Não é raro que pessoas saindo do trabalho com suas roupas sociais parem no caminho do metrô e saquem seus celulares para tirar fotos. Alguns se agregam ao cortejo e imitam os dançarinos ou simplesmente improvisam um samba - em flagrante descompasso com a música. O batuque reverbera nos prédios de ruas mais estreitas; as cabeças de moradores emergem conforme o grupo passa.
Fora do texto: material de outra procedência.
(* ===== verification/SiteEdge.v ===== *)
(** The edge check of the single-tenant site:
    [packages/vestibulum/src/lambda/edge/check-auth/] ([index.ts],
    [cookie.ts], [jwks-cache.ts], [jwks-region-resolver.ts]).

    The handler's memory between requests is the wrapped JWKS cache, the
    resolved endpoint and the verifier; a run takes and returns it.
    [aws-jwt-verify]'s cache and verifier are an interface; a verification,
    which may fetch, is a command. *)

From S2P Require Import EdgeCheck.
From S2P Require Import Prelude JsString Json Regex Prog SignIn.
From Stdlib Require Import Ascii.

#[local] Open Scope string_scope.
#[local] Open Scope Z_scope.

(** ** jwks-region-resolver.ts *)

Record ResolvedCognitoEndpoint := { region : string; issuer : string; jwksUri : string }.

Definition lower_letter : re := rng "a" "z".

(** [/^([a-z]{2,}-[a-z]+(?:-[a-z]+)?-\d)_([A-Za-z0-9]+)$/]. *)
Definition POOL_ID_RE : re :=
  (lower_letter ⋅ plus lower_letter ⋅ lit "-" ⋅ plus lower_letter ⋅ opt (lit "-" ⋅ plus lower_letter) ⋅ lit "-" ⋅
   RCls is_digit ⋅ lit "_" ⋅ plus (RCls is_alnum))%re.

(** The first group ends at the underscore, which nothing else matches. *)
Definition resolveCognitoEndpoint (userPoolId : string) : option ResolvedCognitoEndpoint :=
  if negb (re_match POOL_ID_RE userPoolId) then None
  else
    match split "_" userPoolId with
    | [region; _] =>
        let issuer := "https://cognito-idp." +:+ region +:+ ".amazonaws.com/" +:+ userPoolId in
        Some {| region := region; issuer := issuer; jwksUri := issuer +:+ "/.well-known/jwks.json" |}
    | _ => None
    end.

Example endpoint_examples :
  region <$> resolveCognitoEndpoint "eu-central-1_aBcDeFgHi" = Some "eu-central-1" /\
  issuer <$> resolveCognitoEndpoint "us-gov-west-1_X9" = Some "https://cognito-idp.us-gov-west-1.amazonaws.com/us-gov-west-1_X9" /\
  resolveCognitoEndpoint "PLACEHOLDER_USER_POOL_ID" = None /\ resolveCognitoEndpoint "eu-central-1_" = None /\
  resolveCognitoEndpoint "eu-1_x" = None.
Proof. vm_compute. repeat split. Qed.

(** ** cookie.ts *)

Definition parseCookieSegment (raw name : string) : option string := EdgeCheck.token_in (split ";" raw) name.

Fixpoint first_cookie (es : list CloudFrontHeaderEntry) (name : string) : option string :=
  match es with
  | [] => None
  | e :: rest => match parseCookieSegment (h_value e) name with Some v => Some v | None => first_cookie rest name end
  end.

Definition getCookieValue (hs : option CloudFrontHeaders) (name : string) : option string :=
  match hs with
  | None => None
  | Some hs =>
      if String.eqb name "" then None
      else match find_header "cookie" hs with None => None | Some es => first_cookie es name end
  end.
(* ===== verification/EdgeConfig.v ===== *)
(** How the edge functions come by their configuration: vestibulum-cdk
    [shared-distribution-identity/edge-function.ts], which writes it into the
    bundle when the stack is synthesised, and
    [scripts/lambda-entries/check-auth-config-baker.ts], which writes it into
    the deployed function of a single site. *)

From stdpp Require Import pretty.
From S2P Require Import Prelude JsString Regex Json Prog TenantHost EdgeCheck.
From S2P Require SiteEdge.
From Stdlib Require Import Ascii.

#[local] Open Scope string_scope.
#[local] Open Scope Z_scope.

Module EdgeConfig.

(** ** edge-function.ts *)

(** A string of the CDK at synthesis: known, or a token that CloudFormation
    replaces in templates, which stands in strings as a text with a dollar
    sign. *)
Inductive synth_string := Concrete (s : string) | Unresolved (n : nat).

Class CdkTokens := { token_text : nat -> string; token_dollar n : char_in "$" (token_text n) = true }.

Record EdgeFunctionProps := {
  tenantSubdomainParent : string;
  tenantSubdomainPattern : string * string;
  pool_userPoolId : synth_string;
  jwksTtl_ms : option Z
}.

(** The pattern is its source and its flags. *)
Record ResolvedEdgeConfig := {
  c_TENANT_PARENT : string; c_TENANT_PATTERN : string * string; c_POOL_ISSUER : string; c_JWKS_URL : string; c_JWKS_TTL_MS : Z
}.
(** @@ ([updateTenant], [getTenant]): an update followed by a read of the
    tenant returns the new list of domains (the empty one included, through
    the sentinel), the time of the update, and every other field as it was;
    no other row, no client and no reservation changes. *)
Theorem update_then_get `{Cognito} (req : UpdateTenantRequest) (ms : nat -> Z) (w : World) (id : string)
    (row : ConfigRow) (t : string) :
  config w !! id = Some row -> row_tenantId row = upd_tenantId req ->
  (forall j r, config w !! j = Some r -> row_tenantId r = upd_tenantId req -> j = id) ->
  isTenantSubdomain (row_subdomain row) = true -> isTenantId (row_tenantId row) = true ->
  upd_allowedEmailDomains req <> [EMPTY_SENTINEL] -> toISOString (ms 1%nat) = Some t ->
  exists w', run (updateTenant req) (delivered ms) 0 w = (w', Ok (upd_tenantId req, t)) /\
    pool w' = pool w /\ reservations w' = reservations w /\
    (forall j, j <> id -> config w' !! j = config w !! j) /\
    snd (run (getTenant (upd_tenantId req)) (delivered ms) 0 w')
    = Ok {| clientId := id; cfg_subdomain := row_subdomain row; cfg_tenantId := row_tenantId row;
            cfg_siteBaseUrl := row_siteBaseUrl row; cfg_allowedEmailDomains := upd_allowedEmailDomains req;
            cfg_createdAt := row_createdAt row; cfg_updatedAt := Some t |}.
Proof.
  intros Hi Ht Hu Hsub Htid Hds Hiso. unfold updateTenant, call, iso_now.
  cbn [run delivered deliver perform admin_service lost effect fst snd]. rewrite (query_unique _ _ _ _ Hi Ht Hu).
  cbn [run delivered fst snd]. rewrite Hiso. cbn [run delivered deliver perform admin_service lost effect fst snd]. rewrite Hi.
  cbn [run]. eexists. split; [reflexivity|]. split; [done|]. split; [done|].
  split; [intros j Hj; cbn; by rewrite lookup_insert_ne|].
  unfold getTenant, call. cbn [run delivered deliver perform admin_service lost effect fst snd config record_event emit_event set_config].
  set (row' := {| row_subdomain := row_subdomain row |}).
  rewrite (query_unique _ _ id row'); [|by rewrite lookup_insert_eq|done|].
  - unfold to_row, Tenant.tenantSubdomain, Tenant.tenantId. cbn [fst snd row' row_subdomain row_tenantId].
    unfold isTenantSubdomain in Hsub. unfold isTenantId in Htid.
    destruct (validateTenantSubdomainShape _); [done|]. destruct (validateTenantIdShape _); [done|].
    cbn. do 2 f_equal. unfold encode_domains, decode_domains.
    destruct (upd_allowedEmailDomains req) as [|d [|]]; [done| |done].
    destruct (String.eqb_spec d EMPTY_SENTINEL) as [->|]; done.
  - intros j r Hj Hr. destruct (decide (j = id)) as [|Hne]; [done|].
    rewrite lookup_insert_ne in Hj by done. by eapply Hu.
Qed.

Lemma update_then_get_witness :
  let row := {| row_subdomain := "acme"; row_tenantId := "t1"; row_siteBaseUrl := "https://acme.example.com";
                row_domains := ["acme.com"]; row_createdAt := "x"; row_updatedAt := None |} in
  let w := set_config empty_world {[ "b" := row ]} in
  let req := {| upd_tenantId := "t1"; upd_allowedEmailDomains := [] |} in
  exists w', fst (run (updateTenant req) (delivered (fun _ => 0)) 0 w) = w' /\
    result_map cfg_allowedEmailDomains (snd (run (getTenant "t1") (delivered (fun _ => 0)) 0 w')) = Ok [].
Proof.
  intros row w req.
  destruct (update_then_get (H := fresh_ids) req (fun _ => 0) w "b" row "1970-01-01T00:00:00.000Z")
    as (w' & E & _ & _ & _ & Hg); try reflexivity; try discriminate.
  - intros j r Hj _. unfold w in Hj. cbn [config set_config] in Hj.
    apply lookup_singleton_Some in Hj as [<- _]. reflexivity.
  - exists w'. rewrite E. split; [reflexivity|]. unfold req in Hg. cbn [upd_tenantId] in Hg. rewrite Hg. reflexivity.
Defined.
Alguns aplaudem, outros não. "Já teve gente que jogou água de dentro do apartamento", conta Henrique Barros, de 34 anos, o Capitão.
VÍDEO: Grupo marcha à noite
Com ou sem apoio, o fato é que grandes tambores graves de couro, as alfaias, se posicionam em fileiras. Castigadas com vigor pelos batuqueiros, eles emitem o som mais forte. À frente da formação ficam os xequerês, cabaças envoltas por trançados de grandes miçangas que deslizam fazendo o som de chocalho conforme os músicos dançam.
Fora alguns bares perto de fechar, o Baque Cidade é uma das únicas fontes de barulho e diversão na região. Assim que começa a marcha em direção à Avenida Ipiranga, emoldurados pelo Edifício Itália, o grupo atrai a fauna urbana. O ciclista João Baracho, por exemplo, que pedala à noite no centro há um ano foi fisgado na noite de quarta-feira. Ele diz acreditar que os vídeos que fez do maracatu podem convencer amigos a se juntarem ao grupo. "Parece que só tem mendigo e crack no centro, então vamos mostrar para quem tem preconceito para ver se eles animam."
Perto do Teatro Municipal, um grupo de skatistas deslizava ao som do batuque às 22h40 de quarta-feira. Assistindo de um canteiro de concreto no meio da rua, o morador de uma ocupação na Ipiranga, Jefferson Sousa, de 22 anos, diz que estuda na região e que estica a noite quando há maracatu. O grupo seguiu e atravessou o Viaduto do Chá, onde o clima já era outro. Nas ruas, o movimento era quase nulo e o cenário, ilustrado por moradores de rua dormindo. Acordado pelo som do baque, Vanderlei Marfil, de 41 anos, afirma não se importar. "Isso sempre teve!"
Batuqueiros. Cerca de metade do Baque Cidade é formado por estudantes de Arquitetura. O restante é de frequentadores eventuais, grande parte vinda de companhias que tocam na zona leste. Grávida de sete meses, Érica Fernanda de Vite sai do trabalho e fica mais duas horas no centro tocando a pesada alfaia antes de pensar em voltar para casa, em Itaquera. "É legal porque o neném mexe com o baque."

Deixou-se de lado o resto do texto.